Aim of the exercise → The reply should return the data in full, exactly as written.

The data →
• • •
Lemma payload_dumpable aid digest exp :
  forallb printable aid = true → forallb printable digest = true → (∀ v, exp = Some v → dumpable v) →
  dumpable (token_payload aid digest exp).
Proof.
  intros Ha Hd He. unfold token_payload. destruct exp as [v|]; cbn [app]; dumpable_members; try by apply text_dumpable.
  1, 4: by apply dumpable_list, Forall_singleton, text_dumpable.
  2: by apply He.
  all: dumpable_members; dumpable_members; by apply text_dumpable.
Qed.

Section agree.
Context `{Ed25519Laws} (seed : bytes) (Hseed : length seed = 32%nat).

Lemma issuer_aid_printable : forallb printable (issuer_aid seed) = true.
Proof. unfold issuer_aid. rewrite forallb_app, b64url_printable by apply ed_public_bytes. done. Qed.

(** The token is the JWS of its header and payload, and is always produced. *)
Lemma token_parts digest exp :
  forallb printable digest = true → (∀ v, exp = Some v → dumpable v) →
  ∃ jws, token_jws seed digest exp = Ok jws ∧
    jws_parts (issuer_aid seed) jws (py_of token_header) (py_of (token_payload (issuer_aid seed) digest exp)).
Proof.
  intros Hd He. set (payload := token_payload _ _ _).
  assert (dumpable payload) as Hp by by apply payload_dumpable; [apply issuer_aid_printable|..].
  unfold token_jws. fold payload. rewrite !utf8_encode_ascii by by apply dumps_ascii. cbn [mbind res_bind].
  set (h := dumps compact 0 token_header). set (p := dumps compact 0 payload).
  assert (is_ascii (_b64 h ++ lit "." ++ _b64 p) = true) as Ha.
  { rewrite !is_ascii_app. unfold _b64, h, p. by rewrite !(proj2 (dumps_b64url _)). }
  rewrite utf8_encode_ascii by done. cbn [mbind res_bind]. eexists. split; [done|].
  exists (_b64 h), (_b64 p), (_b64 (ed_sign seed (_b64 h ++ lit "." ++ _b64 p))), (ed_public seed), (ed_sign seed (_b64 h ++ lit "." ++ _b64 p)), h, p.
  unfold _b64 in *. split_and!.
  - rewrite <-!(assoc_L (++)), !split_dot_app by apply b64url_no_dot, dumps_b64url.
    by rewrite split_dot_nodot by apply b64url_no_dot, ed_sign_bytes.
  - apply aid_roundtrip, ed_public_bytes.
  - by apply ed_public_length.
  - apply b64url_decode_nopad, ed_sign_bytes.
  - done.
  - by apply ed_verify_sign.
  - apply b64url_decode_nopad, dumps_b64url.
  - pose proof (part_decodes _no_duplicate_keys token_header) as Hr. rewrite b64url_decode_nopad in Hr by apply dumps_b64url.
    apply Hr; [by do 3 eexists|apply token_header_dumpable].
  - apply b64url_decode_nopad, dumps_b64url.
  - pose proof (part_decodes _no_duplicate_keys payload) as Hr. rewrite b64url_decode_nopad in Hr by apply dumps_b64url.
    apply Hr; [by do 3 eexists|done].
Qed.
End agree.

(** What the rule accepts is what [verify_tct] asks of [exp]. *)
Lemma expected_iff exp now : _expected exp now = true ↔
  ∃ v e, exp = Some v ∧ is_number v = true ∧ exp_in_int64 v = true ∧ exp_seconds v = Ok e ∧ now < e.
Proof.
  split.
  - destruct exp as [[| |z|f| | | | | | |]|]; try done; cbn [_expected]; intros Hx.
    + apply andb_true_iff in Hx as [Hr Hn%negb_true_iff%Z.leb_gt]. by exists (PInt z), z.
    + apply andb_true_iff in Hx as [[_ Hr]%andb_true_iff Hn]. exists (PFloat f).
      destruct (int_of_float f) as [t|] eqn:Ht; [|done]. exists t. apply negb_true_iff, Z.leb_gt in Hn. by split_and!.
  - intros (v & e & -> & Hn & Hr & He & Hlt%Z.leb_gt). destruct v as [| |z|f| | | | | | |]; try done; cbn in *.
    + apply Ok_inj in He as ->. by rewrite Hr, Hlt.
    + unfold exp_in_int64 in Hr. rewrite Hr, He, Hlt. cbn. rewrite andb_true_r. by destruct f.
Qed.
• • •
Solved exercise →
Lemma payload_dumpable aid digest exp :
  forallb printable aid = true → forallb printable digest = true → (∀ v, exp = Some v → dumpable v) →
  dumpable (token_payload aid digest exp).
Proof.
  intros Ha Hd He. unfold token_payload. destruct exp as [v|]; cbn [app]; dumpable_members; try by apply text_dumpable.
  1, 4: by apply dumpable_list, Forall_singleton, text_dumpable.
  2: by apply He.
  all: dumpable_members; dumpable_members; by apply text_dumpable.
Qed.

Section agree.
Context `{Ed25519Laws} (seed : bytes) (Hseed : length seed = 32%nat).

Lemma issuer_aid_printable : forallb printable (issuer_aid seed) = true.
Proof. unfold issuer_aid. rewrite forallb_app, b64url_printable by apply ed_public_bytes. done. Qed.

(** The token is the JWS of its header and payload, and is always produced. *)
Lemma token_parts digest exp :
  forallb printable digest = true → (∀ v, exp = Some v → dumpable v) →
  ∃ jws, token_jws seed digest exp = Ok jws ∧
    jws_parts (issuer_aid seed) jws (py_of token_header) (py_of (token_payload (issuer_aid seed) digest exp)).
Proof.
  intros Hd He. set (payload := token_payload _ _ _).
  assert (dumpable payload) as Hp by by apply payload_dumpable; [apply issuer_aid_printable|..].
  unfold token_jws. fold payload. rewrite !utf8_encode_ascii by by apply dumps_ascii. cbn [mbind res_bind].
  set (h := dumps compact 0 token_header). set (p := dumps compact 0 payload).
  assert (is_ascii (_b64 h ++ lit "." ++ _b64 p) = true) as Ha.
  { rewrite !is_ascii_app. unfold _b64, h, p. by rewrite !(proj2 (dumps_b64url _)). }
  rewrite utf8_encode_ascii by done. cbn [mbind res_bind]. eexists. split; [done|].
  exists (_b64 h), (_b64 p), (_b64 (ed_sign seed (_b64 h ++ lit "." ++ _b64 p))), (ed_public seed), (ed_sign seed (_b64 h ++ lit "." ++ _b64 p)), h, p.
  unfold _b64 in *. split_and!.
  - rewrite <-!(assoc_L (++)), !split_dot_app by apply b64url_no_dot, dumps_b64url.
    by rewrite split_dot_nodot by apply b64url_no_dot, ed_sign_bytes.
  - apply aid_roundtrip, ed_public_bytes.
  - by apply ed_public_length.
  - apply b64url_decode_nopad, ed_sign_bytes.
  - done.
  - by apply ed_verify_sign.
  - apply b64url_decode_nopad, dumps_b64url.
  - pose proof (part_decodes _no_duplicate_keys token_header) as Hr. rewrite b64url_decode_nopad in Hr by apply dumps_b64url.
    apply Hr; [by do 3 eexists|apply token_header_dumpable].
  - apply b64url_decode_nopad, dumps_b64url.
  - pose proof (part_decodes _no_duplicate_keys payload) as Hr. rewrite b64url_decode_nopad in Hr by apply dumps_b64url.
    apply Hr; [by do 3 eexists|done].
Qed.
End agree.

(** What the rule accepts is what [verify_tct] asks of [exp]. *)
Lemma expected_iff exp now : _expected exp now = true ↔
  ∃ v e, exp = Some v ∧ is_number v = true ∧ exp_in_int64 v = true ∧ exp_seconds v = Ok e ∧ now < e.
Proof.
  split.
  - destruct exp as [[| |z|f| | | | | | |]|]; try done; cbn [_expected]; intros Hx.
    + apply andb_true_iff in Hx as [Hr Hn%negb_true_iff%Z.leb_gt]. by exists (PInt z), z.
    + apply andb_true_iff in Hx as [[_ Hr]%andb_true_iff Hn]. exists (PFloat f).
      destruct (int_of_float f) as [t|] eqn:Ht; [|done]. exists t. apply negb_true_iff, Z.leb_gt in Hn. by split_and!.
  - intros (v & e & -> & Hn & Hr & He & Hlt%Z.leb_gt). destruct v as [| |z|f| | | | | | |]; try done; cbn in *.
    + apply Ok_inj in He as ->. by rewrite Hr, Hlt.
    + unfold exp_in_int64 in Hr. rewrite Hr, He, Hlt. cbn. rewrite andb_true_r. by destruct f.
Qed.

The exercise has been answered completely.